**PROBLEM TO SOLVE**
The answer must be every line from the entries below that includes "RSlot".

[Dataset entries]

========================================

(** ** References and sessions *)

Lemma moves_mint acts s l i a t (x : Reference) :
  broker_ok s -> lease_at s i = Some a -> t ∉ minted (books s) -> t ∉ entropy s ->
  session_slot x = None -> 
  moves_by acts s l
    (with_books (books_mint t) (put_lease i (set_references (<[t := x]> (references a)) a) s)) l.
Proof.
  intros Hok Ha Hm He Hx. set (b := set_references _ a).
  assert (Hat : references a !! t = None).
  { destruct (references a !! t) eqn:Hr; [|done]. destruct Hm. by eapply (bo_minted s Hok). }
  pose proof (bo_lease s Hok i a Ha) as La.
  assert (Hb : lease_ok b).
  { split; cbn; try apply La.
    - intros u y k. destruct (decide (u = t)) as [->|Hn].
      + rewrite lookup_insert_eq. intros [= <-]. by rewrite Hx.
      + rewrite lookup_insert_ne by done. apply La.
    - intros u1 u2 y1 y2 k. destruct (decide (u1 = t)) as [->|Hn1].
      { rewrite lookup_insert_eq. intros [= <-] _. by rewrite Hx. }
      destruct (decide (u2 = t)) as [->|Hn2].
      { rewrite lookup_insert_eq. intros _ [= <-] _. by rewrite Hx. }
      rewrite !lookup_insert_ne by done. apply La.
    - intros u y. destruct (decide (u = t)) as [->|Hn].
      + rewrite lookup_insert_eq. by intros [= <-].
      + rewrite lookup_insert_ne by done. apply La.
    - intros k y Hst Hy. destruct (lo_live a La k y Hst Hy) as (u & z & Hu & Hz).
      exists u, z. rewrite lookup_insert_ne; [done|]. by intros ->; congruence. }
  destruct (bo_random s Hok) as (Hn1 & Hn2 & Hd). split; [|split].
  - eapply (change_ok s _ i a b); try done; cbn; try apply Hok.
    + intros o Ho. split; [by eapply bo_ledger|]. by eapply (bo_closing s Hok).
    + split_and!; [done| |].
      * apply NoDup_app. split_and!; [done|set_solver|by apply NoDup_singleton].
      * intros u Hu. rewrite elem_of_app, list_elem_of_singleton. intros [Hu'| ->]; [|done].
        by apply (Hd u).
    + set_solver.
    + intros u Hu. destruct (decide (u = t)) as [->|Hn]; [right; set_solver|left].
      by rewrite lookup_insert_ne in Hu.
    + by left.
  - eapply (change_evolves acts s _ i a b); try done; [|cbn; set_solver].
    pose proof (lease_evolves_refl acts i s
      (with_books (books_mint t) (put_lease i b s)) a) as Hev.
    split; try apply Hev. intros u y. cbn. destruct (decide (u = t)) as [->|Hn].
    + rewrite lookup_insert_eq, Hat. intros [= <-]. rewrite Hx. split; [done|by left].
    + rewrite lookup_insert_ne by done. apply Hev.
  - apply (balanced_same _ _ _ _ []); [| |done|by rewrite app_nil_r];
      unfold rights_issued, rights_settled; cbn; apply lease_at_lookup in Ha.
    + by rewrite (gather_same _ (leases s) i (Some a)).
    + by rewrite (gather_same _ (leases s) i (Some a)).
Qed.

Lemma moves_redeem acts s l i a t (x : Reference) :
  broker_ok s -> lease_at s i = Some a -> references a !! t = Some x ->
  ref_state x = RefRedeeming -> session_slot x = None ->
  let k := next_session a in
  moves_by acts s l
    (with_books (books_reserve (i, k)) (put_lease i (set_next_session (k + 1)
       (set_references (<[t := set_session_slot k x]> (references a)) a)) s)) (RSlot (i, k) :: l).
Proof.
  intros Hok Ha Hx Hst Hsl k. set (b := set_next_session _ _).
  pose proof (bo_lease s Hok i a Ha) as La. destruct (bo_reserved s Hok) as [Hrn Hres].
  assert (Hb : lease_ok b).
  { split; cbn; try apply La.
    - intros u y j. destruct (decide (u = t)) as [->|Hn].
      + rewrite lookup_insert_eq. intros [= <-] [= <-]. subst k. lia.
      + rewrite lookup_insert_ne by done. intros Hy Hj. pose proof (lo_slot a La u y j Hy Hj).
        subst k. lia.
    - intros u1 u2 y1 y2 j. destruct (decide (u1 = t)) as [->|Hn1], (decide (u2 = t)) as [->|Hn2];
        rewrite ?lookup_insert_eq, ?lookup_insert_ne by done; try done.
      + intros [= <-] Hy2 [= <-] Hj. pose proof (lo_slot a La u2 y2 k Hy2 Hj). subst k. lia.
      + intros Hy1 [= <-] Hj [= <-]. pose proof (lo_slot a La u1 y1 k Hy1 Hj). subst k. lia.
      + apply La.
    - intros u y. destruct (decide (u = t)) as [->|Hn].
      + rewrite lookup_insert_eq. intros [= <-]. cbn. rewrite Hst. by intros [|].
      + rewrite lookup_insert_ne by done. apply La.
    - intros j y Hr Hy. destruct (lo_live a La j y Hr Hy) as (u & z & Hu & Hz & Hs).
      exists u, z. rewrite lookup_insert_ne; [done|]. by intros ->; congruence.
    - intros j y Hy. pose proof (lo_sessions a La j y Hy). subst k. lia. }
  split; [|split].
  - eapply (change_ok s _ i a b); try done; cbn; try apply Hok; try lia.
    + intros o Ho. split; [by eapply bo_ledger|]. by eapply (bo_closing s Hok).
    + intros u Hu. left. destruct (decide (u = t)) as [->|Hn]; [by rewrite Hx|].
      by rewrite lookup_insert_ne in Hu.
    + apply NoDup_app. split_and!; [done| |by apply NoDup_singleton].
      intros p Hin ->%list_elem_of_singleton. destruct (Hres i k Hin) as [_ Hlt].
      specialize (Hlt a Ha). subst k. lia.
    + intros j k'. rewrite elem_of_app, list_elem_of_singleton.
      intros [Hin|[= -> ->]]; [by left|right]. split; [done|lia].
  - eapply (change_evolves acts s _ i a b); try done.
    pose proof (lease_evolves_refl acts i s
      (with_books (books_reserve (i, k)) (put_lease i b s)) a) as Hev.
    split; try apply Hev; cbn; [lia|]. intros u y. destruct (decide (u = t)) as [->|Hn].
    + rewrite lookup_insert_eq, Hx. intros [= <-]. split; [done|]. right. split; [done|].
      exists k. split; [done|]. subst k. lia.
    + rewrite lookup_insert_ne by done. apply Hev.
  - apply lease_at_lookup in Ha.
    apply (balanced_flow _ _ _ _ [] [RSlot (i, k)] [] [] []); [| |done|].
    + unfold rights_issued. cbn. rewrite fmap_app. cbn.
      rewrite (gather_same _ (leases s) i (Some a)) by done. solve_Permutation.
    + unfold rights_settled. cbn. by rewrite (gather_same _ (leases s) i (Some a)).
    + solve_Permutation.
Qed.

(** ** Ledgers *)

Lemma ledger_change_ok s i o o' :
  broker_ok s -> ledgers s !! i = Some o -> ledger_ok o' ->
  (forall a, lease_at s i = Some a -> accepting o' = false ->
     state a = LeaseClosing /\ completed o' = None) ->
  broker_ok (put_ledger i o' s).
Proof.
  intros Hok Ho Hl Hc. assert (Hi : (i < length (ledgers s))%nat) by (by eapply lookup_lt_Some).
  split; try apply Hok; cbn.
  - rewrite length_insert. apply Hok.
  - intros j x. destruct (decide (j = i)) as [->|Hn].
    + rewrite list_lookup_insert_eq by done. by intros [= <-].
    + rewrite list_lookup_insert_ne by done. apply Hok.
  - intros j a x Ha. destruct (decide (j = i)) as [->|Hn].
    + rewrite list_lookup_insert_eq by done. intros [= <-]. by apply Hc.
    + rewrite list_lookup_insert_ne by done. by eapply (bo_closing s Hok).
Qed.
Lemma ledger_change_evolves acts s i o o' :
  ledgers s !! i = Some o -> (accepting o = false -> accepting o' = false) ->
  (accepting o = false -> active_operations o = 0 -> active_operations o' = 0) ->
  broker_evolves acts s (put_ledger i o' s).
Proof.
  intros Ho Hacc Hact. assert (Hi : (i < length (ledgers s))%nat) by (by eapply lookup_lt_Some).
  split; try done; cbn.
  - intros j x Hx. exists x. split; [done|apply slot_evolves_refl].
  - intros j (x & Hx & Hs). unfold sealed. cbn. destruct (decide (j = i)) as [->|Hn].
    + rewrite list_lookup_insert_eq by done. exists o'. split; [done|]. apply Hacc. congruence.
    + rewrite list_lookup_insert_ne by done. by exists x.
  - intros j (x & Hx & Hs & Hz). unfold over. cbn. destruct (decide (j = i)) as [->|Hn].
    + rewrite list_lookup_insert_eq by done. exists o'. simplify_eq. auto.
    + rewrite list_lookup_insert_ne by done. by exists x.
Qed.
Lemma ledger_change_flow s i o o' :
  ledgers s !! i = Some o ->
  rights_issued (put_ledger i o' s) ++ ledger_rights i o ≡ₚ rights_issued s ++ ledger_rights i o' /\
  rights_settled (put_ledger i o' s) ++ ledger_done i o ≡ₚ rights_settled s ++ ledger_done i o'.
Proof.
  intros Ho. pose proof (gather_insert ledger_rights _ i o o' Ho) as H1'.
  pose proof (gather_insert ledger_done _ i o o' Ho) as H2'.
  unfold rights_issued, rights_settled. cbn. split; [clear H2'|clear H1'].
  - transitivity ((RPending <$> begun (books s)) ++ (RReceipt <$> launched (books s)) ++
      (RSlot <$> reserved (books s)) ++ gather (fun i0 _ => launch_rights i0) (leases s) ++
      (gather ledger_rights (<[i:=o']> (ledgers s)) ++ ledger_rights i o) ++
      gather (fun n _ => [RProducer n; RConsumer n]) (cells s)); [solve_Permutation|].
    rewrite H1'. solve_Permutation.
  - transitivity ((RPending <$> consumed (books s)) ++ (RReceipt <$> spent (books s)) ++
      gather (fun _ => lease_rights) (leases s) ++
      (gather ledger_done (<[i:=o']> (ledgers s)) ++ ledger_done i o) ++
      gather cell_done (cells s)); [solve_Permutation|].
    rewrite H2'. solve_Permutation.
Qed.

Lemma enter_inv (c : Cancellation) (o o' : OperationState Cancellation) id : ledger_ok o -> enter c o = (Ok id, o') ->
  accepting o = true /\ id = next_id o /\ cancellations o !! id = None /\ ledger_ok o' /\
  o' = mkOperations true (active_operations o + 1) (completed o) (next_id o + 1)
         (<[id := c]> (cancellations o)).
Proof.
  intros Ho. unfold enter. destruct (accepting o) eqn:Ha; [cbn|done].
  destruct (checked_add (next_id o) 1) as [n|] eqn:Hn; [|done]. intros [= <- <-].
  apply checked_add_some in Hn as [-> _].
  assert (Hf : cancellations o !! next_id o = None).
  { destruct (cancellations o !! next_id o) eqn:Hc; [|done].
    pose proof (le_ids o Ho (next_id o) (mk_is_Some _ _ Hc)). lia. }
  split_and!; try done. split; cbn.
  - rewrite map_size_insert_None by done. rewrite (le_active o Ho). lia.
  - intros id. destruct (decide (id = next_id o)) as [->|Hne]; [lia|].
    rewrite lookup_insert_ne by done. intros Hid. pose proof (le_ids o Ho id Hid). lia.
  - intros r Hr. pose proof (le_completed o Ho r Hr). congruence.
Qed.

========================================

**ANSWER TO THIS TASK**
       (set_references (<[t := set_session_slot k x]> (references a)) a)) s)) (RSlot (i, k) :: l).
    apply (balanced_flow _ _ _ _ [] [RSlot (i, k)] [] [] []); [| |done|].
      (RSlot <$> reserved (books s)) ++ gather (fun i0 _ => launch_rights i0) (leases s) ++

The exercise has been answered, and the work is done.